Task description: Print the lines in the listing below that fall between the line with "End numbers." and the line with "End number_witnesses.", those two lines included, exactly as they stand and with nothing else.
★ ★ ★ ★ ★
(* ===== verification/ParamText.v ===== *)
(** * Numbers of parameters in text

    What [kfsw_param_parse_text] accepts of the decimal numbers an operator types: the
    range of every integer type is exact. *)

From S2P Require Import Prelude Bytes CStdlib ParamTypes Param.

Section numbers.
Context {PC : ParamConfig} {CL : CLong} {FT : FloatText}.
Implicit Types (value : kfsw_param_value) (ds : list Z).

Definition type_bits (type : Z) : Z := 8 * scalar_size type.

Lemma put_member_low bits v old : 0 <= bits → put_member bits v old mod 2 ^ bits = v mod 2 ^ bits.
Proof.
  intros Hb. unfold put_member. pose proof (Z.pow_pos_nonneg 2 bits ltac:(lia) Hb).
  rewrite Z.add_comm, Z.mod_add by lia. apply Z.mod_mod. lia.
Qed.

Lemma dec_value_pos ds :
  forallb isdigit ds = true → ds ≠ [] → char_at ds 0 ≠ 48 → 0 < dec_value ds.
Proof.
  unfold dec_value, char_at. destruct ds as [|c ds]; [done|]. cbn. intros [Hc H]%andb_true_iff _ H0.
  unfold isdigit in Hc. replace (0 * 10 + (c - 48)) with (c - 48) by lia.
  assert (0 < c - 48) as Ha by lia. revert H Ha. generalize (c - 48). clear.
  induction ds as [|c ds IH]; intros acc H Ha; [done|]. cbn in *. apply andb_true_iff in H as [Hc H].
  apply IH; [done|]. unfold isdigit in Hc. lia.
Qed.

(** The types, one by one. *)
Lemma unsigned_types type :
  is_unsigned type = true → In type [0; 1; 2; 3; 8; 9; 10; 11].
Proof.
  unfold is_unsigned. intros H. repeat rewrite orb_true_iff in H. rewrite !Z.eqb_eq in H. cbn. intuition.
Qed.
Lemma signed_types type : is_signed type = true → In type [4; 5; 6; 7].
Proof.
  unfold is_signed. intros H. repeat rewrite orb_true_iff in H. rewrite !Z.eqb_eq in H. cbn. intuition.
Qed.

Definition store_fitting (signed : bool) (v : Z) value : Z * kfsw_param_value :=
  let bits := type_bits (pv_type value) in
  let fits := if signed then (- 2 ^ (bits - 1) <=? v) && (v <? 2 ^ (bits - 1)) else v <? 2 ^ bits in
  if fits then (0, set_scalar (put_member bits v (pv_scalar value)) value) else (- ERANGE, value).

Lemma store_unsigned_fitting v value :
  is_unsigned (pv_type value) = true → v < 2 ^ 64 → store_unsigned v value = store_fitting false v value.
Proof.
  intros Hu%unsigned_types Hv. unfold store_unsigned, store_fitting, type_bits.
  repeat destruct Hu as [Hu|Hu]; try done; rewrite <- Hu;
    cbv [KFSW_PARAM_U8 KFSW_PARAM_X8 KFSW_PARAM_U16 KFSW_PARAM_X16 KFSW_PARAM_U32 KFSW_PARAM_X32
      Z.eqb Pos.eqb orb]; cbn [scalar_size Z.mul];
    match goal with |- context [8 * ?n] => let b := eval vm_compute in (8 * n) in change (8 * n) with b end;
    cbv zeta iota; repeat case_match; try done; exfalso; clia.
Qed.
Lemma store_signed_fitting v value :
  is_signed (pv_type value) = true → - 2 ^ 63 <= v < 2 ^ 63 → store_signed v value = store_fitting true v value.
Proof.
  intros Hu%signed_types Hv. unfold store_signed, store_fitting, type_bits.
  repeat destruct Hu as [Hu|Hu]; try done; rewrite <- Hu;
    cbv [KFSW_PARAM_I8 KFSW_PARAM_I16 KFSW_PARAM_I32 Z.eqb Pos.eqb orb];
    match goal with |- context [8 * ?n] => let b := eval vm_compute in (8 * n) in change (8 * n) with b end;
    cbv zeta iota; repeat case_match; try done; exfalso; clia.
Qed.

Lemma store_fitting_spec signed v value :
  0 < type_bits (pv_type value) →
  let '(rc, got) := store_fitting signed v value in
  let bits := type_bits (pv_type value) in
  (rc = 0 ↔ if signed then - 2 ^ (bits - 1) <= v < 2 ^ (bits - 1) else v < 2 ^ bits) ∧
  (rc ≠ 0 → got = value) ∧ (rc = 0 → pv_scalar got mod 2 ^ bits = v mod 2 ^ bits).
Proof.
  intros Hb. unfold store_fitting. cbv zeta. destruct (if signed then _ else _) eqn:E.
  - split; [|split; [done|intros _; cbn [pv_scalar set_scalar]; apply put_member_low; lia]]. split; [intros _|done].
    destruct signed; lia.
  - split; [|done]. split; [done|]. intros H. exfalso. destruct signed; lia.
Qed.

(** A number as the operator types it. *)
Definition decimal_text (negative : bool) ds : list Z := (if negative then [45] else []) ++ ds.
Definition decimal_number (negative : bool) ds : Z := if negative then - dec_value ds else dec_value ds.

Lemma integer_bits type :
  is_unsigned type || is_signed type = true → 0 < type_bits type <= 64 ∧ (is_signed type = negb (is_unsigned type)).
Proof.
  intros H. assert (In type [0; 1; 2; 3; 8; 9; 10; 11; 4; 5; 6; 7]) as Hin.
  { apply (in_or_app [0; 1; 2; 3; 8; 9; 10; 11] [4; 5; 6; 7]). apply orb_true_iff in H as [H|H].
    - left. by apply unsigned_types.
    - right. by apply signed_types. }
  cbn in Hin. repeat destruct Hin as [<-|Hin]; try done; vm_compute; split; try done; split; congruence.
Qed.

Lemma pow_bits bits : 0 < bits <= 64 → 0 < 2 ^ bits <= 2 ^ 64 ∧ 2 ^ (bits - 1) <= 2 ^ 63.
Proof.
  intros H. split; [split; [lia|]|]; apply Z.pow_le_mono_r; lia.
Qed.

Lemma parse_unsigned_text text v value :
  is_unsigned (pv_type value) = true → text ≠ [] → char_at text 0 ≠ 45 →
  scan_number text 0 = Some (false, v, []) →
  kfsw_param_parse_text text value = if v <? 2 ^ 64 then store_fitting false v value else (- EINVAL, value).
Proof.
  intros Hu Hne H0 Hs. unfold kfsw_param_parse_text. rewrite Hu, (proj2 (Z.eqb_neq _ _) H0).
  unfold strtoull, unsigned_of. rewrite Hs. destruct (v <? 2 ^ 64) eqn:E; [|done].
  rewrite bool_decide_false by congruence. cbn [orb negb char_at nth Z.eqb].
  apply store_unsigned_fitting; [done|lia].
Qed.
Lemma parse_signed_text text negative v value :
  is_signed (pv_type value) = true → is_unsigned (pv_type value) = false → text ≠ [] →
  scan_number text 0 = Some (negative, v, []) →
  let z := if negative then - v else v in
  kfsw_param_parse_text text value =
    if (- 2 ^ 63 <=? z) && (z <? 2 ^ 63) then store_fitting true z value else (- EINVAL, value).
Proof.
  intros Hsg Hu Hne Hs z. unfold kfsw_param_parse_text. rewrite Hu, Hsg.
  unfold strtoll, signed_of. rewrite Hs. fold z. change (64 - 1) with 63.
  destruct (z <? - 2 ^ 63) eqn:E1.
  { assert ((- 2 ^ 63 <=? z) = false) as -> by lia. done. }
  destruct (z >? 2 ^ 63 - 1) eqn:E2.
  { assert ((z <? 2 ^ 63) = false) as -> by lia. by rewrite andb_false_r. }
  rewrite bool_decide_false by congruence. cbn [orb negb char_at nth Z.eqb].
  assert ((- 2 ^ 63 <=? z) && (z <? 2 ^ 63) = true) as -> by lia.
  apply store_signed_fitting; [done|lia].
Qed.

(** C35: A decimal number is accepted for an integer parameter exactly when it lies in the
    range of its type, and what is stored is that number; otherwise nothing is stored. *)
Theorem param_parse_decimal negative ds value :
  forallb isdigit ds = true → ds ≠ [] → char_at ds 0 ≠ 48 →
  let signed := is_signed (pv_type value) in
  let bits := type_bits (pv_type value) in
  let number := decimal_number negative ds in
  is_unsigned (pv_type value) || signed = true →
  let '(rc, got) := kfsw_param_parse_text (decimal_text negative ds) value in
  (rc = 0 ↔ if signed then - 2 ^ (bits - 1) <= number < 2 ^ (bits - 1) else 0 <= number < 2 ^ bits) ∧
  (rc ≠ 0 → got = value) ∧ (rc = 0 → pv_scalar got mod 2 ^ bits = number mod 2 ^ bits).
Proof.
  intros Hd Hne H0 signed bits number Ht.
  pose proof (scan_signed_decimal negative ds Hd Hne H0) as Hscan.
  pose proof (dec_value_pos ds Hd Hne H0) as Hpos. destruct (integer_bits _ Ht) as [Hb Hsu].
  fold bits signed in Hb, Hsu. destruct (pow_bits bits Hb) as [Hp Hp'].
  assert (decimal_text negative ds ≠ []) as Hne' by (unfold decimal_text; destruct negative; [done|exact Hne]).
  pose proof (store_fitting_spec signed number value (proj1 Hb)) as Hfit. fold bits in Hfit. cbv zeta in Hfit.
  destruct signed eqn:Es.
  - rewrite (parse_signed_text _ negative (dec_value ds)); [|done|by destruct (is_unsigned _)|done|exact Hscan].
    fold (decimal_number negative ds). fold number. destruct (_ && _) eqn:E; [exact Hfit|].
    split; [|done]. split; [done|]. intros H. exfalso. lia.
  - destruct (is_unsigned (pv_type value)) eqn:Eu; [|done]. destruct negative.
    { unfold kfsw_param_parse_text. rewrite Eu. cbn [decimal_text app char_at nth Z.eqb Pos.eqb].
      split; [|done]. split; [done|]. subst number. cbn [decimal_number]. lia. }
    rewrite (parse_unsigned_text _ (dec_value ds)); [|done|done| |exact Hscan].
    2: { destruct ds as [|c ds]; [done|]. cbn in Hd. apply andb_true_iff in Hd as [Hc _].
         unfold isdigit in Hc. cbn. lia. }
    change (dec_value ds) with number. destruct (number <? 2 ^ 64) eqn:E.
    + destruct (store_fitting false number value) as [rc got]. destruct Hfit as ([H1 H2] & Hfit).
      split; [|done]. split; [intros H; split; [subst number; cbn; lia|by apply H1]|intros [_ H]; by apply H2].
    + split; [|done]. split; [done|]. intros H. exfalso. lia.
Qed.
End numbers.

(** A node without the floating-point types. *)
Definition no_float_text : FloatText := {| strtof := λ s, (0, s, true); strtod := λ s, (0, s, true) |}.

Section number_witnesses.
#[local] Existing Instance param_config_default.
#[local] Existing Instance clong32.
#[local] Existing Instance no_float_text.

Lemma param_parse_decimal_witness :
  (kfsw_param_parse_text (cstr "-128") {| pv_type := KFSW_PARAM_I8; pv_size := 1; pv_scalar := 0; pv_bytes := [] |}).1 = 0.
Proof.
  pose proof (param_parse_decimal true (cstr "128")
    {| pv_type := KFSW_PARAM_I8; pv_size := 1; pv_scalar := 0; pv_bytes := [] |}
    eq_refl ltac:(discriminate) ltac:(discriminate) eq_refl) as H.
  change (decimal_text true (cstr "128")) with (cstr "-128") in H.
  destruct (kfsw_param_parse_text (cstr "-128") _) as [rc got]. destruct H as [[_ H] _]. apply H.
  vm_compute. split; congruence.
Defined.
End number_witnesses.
★ ★ ★ ★ ★
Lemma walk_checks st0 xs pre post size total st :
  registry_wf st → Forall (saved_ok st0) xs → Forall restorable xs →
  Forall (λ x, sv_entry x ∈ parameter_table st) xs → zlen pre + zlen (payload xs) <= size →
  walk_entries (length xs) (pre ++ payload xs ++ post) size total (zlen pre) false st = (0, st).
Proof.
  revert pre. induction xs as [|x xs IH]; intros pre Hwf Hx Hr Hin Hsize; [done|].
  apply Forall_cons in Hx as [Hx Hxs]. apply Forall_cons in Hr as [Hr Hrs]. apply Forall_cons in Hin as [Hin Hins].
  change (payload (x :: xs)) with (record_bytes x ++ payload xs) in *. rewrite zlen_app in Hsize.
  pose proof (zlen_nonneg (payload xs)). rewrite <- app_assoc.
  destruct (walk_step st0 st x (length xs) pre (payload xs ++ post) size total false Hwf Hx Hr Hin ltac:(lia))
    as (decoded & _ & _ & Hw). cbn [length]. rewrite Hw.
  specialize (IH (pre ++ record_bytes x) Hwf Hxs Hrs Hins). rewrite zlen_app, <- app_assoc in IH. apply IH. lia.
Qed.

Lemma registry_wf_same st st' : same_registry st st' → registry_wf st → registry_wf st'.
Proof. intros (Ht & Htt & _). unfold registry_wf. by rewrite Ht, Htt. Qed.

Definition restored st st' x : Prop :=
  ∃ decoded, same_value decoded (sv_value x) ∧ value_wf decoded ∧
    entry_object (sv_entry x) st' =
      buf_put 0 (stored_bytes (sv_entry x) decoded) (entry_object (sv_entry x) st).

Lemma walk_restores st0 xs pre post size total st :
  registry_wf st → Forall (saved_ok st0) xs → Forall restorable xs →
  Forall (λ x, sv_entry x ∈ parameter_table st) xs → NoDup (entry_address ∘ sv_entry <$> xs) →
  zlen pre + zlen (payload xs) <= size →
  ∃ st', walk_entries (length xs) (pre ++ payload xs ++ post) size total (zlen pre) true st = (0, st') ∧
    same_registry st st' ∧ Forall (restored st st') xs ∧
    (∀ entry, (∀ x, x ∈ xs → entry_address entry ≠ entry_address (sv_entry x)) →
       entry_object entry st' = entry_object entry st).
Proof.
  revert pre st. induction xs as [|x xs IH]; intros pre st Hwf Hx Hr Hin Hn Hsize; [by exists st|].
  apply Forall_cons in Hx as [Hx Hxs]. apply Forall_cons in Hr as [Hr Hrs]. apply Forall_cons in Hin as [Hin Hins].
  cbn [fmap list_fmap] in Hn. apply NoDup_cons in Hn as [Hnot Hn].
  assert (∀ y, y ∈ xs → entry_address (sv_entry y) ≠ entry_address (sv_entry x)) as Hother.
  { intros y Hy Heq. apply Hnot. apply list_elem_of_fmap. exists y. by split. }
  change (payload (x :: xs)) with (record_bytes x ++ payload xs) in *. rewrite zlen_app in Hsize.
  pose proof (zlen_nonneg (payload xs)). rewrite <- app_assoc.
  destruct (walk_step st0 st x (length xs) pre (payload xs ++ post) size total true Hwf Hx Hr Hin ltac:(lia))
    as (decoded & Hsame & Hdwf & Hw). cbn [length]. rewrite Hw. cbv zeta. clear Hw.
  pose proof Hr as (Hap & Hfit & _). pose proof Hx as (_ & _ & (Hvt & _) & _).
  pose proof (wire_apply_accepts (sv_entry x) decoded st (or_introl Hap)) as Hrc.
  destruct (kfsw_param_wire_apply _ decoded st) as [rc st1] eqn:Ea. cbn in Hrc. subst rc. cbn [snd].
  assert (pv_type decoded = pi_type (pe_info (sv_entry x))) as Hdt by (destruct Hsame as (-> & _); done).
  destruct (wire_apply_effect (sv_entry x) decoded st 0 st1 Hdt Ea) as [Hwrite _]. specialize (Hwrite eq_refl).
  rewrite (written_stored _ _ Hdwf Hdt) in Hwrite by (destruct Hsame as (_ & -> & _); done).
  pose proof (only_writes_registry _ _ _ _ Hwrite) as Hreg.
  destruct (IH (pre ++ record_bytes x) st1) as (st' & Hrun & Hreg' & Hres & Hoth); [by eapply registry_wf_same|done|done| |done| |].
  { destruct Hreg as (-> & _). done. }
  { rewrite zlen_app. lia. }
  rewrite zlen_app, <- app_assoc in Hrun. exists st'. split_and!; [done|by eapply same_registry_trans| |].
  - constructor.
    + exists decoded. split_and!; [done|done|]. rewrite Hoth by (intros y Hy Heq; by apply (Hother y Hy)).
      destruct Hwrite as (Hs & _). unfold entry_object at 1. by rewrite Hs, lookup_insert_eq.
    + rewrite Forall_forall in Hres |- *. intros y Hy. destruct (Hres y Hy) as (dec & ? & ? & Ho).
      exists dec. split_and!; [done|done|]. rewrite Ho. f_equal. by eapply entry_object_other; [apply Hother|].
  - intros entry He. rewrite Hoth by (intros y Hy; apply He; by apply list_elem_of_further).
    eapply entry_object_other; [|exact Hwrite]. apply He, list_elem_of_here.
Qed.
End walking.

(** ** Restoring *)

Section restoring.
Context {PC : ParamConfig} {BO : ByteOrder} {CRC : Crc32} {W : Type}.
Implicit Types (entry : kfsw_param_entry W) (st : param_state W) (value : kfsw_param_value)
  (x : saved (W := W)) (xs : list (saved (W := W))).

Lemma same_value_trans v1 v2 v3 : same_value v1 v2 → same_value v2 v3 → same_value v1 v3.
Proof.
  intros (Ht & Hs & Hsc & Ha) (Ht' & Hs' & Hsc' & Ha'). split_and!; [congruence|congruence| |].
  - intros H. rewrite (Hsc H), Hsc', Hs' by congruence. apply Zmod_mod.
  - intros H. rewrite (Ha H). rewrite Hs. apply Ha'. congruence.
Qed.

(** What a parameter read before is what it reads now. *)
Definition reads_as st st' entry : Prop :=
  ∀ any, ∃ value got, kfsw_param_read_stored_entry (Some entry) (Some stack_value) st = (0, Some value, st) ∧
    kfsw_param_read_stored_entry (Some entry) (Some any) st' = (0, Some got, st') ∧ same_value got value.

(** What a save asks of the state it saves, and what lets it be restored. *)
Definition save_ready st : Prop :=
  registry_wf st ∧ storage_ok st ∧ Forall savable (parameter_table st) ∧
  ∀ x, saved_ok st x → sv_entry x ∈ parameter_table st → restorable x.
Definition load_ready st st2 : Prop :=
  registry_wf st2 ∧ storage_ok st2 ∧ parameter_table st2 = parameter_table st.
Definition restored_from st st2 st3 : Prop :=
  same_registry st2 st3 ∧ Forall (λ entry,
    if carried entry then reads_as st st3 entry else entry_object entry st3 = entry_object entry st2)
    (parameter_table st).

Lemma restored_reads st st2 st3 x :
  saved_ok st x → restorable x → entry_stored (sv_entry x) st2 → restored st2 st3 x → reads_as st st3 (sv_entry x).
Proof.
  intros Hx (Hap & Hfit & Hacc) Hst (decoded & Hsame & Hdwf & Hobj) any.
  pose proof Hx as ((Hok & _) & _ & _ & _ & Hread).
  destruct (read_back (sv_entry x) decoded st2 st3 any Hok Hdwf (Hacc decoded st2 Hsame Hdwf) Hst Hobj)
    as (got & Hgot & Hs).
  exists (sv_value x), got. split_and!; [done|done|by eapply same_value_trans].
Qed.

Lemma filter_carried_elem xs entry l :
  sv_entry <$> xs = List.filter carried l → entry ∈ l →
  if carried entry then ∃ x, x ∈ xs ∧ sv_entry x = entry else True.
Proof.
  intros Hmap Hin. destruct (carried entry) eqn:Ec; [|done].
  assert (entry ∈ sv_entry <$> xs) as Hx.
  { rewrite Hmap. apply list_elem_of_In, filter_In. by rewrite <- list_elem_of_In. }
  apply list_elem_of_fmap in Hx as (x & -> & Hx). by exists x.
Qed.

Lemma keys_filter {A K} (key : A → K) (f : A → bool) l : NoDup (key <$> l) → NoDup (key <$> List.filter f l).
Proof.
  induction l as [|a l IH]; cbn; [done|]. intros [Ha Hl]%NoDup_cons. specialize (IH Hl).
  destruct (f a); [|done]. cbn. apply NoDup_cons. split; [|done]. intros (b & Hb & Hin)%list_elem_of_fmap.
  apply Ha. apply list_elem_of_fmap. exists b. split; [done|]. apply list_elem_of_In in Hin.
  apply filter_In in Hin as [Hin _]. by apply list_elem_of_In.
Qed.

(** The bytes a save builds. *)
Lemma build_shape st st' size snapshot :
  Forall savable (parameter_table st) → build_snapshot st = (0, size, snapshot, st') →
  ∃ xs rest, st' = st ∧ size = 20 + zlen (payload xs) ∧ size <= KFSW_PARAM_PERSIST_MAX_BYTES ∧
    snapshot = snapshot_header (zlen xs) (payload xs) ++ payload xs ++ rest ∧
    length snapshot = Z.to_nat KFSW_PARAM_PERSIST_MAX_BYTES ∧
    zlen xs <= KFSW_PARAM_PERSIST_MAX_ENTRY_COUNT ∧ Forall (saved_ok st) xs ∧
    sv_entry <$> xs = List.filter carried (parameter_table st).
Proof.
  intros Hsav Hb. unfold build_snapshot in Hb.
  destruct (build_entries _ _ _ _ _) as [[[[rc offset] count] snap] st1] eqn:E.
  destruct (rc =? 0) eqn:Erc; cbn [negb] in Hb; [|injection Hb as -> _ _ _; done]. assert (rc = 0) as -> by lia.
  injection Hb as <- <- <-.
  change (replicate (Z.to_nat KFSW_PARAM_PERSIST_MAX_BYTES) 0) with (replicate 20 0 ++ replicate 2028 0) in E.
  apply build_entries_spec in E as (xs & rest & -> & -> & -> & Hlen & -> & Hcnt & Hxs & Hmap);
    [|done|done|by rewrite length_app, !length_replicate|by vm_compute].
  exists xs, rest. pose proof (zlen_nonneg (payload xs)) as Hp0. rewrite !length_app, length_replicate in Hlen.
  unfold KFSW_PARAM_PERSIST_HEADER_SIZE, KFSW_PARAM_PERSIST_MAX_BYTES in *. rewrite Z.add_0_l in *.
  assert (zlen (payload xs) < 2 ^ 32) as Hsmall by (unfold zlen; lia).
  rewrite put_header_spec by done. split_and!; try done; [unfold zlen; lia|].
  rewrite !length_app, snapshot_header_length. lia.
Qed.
★ ★ ★ ★ ★
Solution to this task:
End numbers.

(** A node without the floating-point types. *)
Definition no_float_text : FloatText := {| strtof := λ s, (0, s, true); strtod := λ s, (0, s, true) |}.

Section number_witnesses.
#[local] Existing Instance param_config_default.
#[local] Existing Instance clong32.
#[local] Existing Instance no_float_text.

Lemma param_parse_decimal_witness :
  (kfsw_param_parse_text (cstr "-128") {| pv_type := KFSW_PARAM_I8; pv_size := 1; pv_scalar := 0; pv_bytes := [] |}).1 = 0.
Proof.
  pose proof (param_parse_decimal true (cstr "128")
    {| pv_type := KFSW_PARAM_I8; pv_size := 1; pv_scalar := 0; pv_bytes := [] |}
    eq_refl ltac:(discriminate) ltac:(discriminate) eq_refl) as H.
  change (decimal_text true (cstr "128")) with (cstr "-128") in H.
  destruct (kfsw_param_parse_text (cstr "-128") _) as [rc got]. destruct H as [[_ H] _]. apply H.
  vm_compute. split; congruence.
Defined.
End number_witnesses.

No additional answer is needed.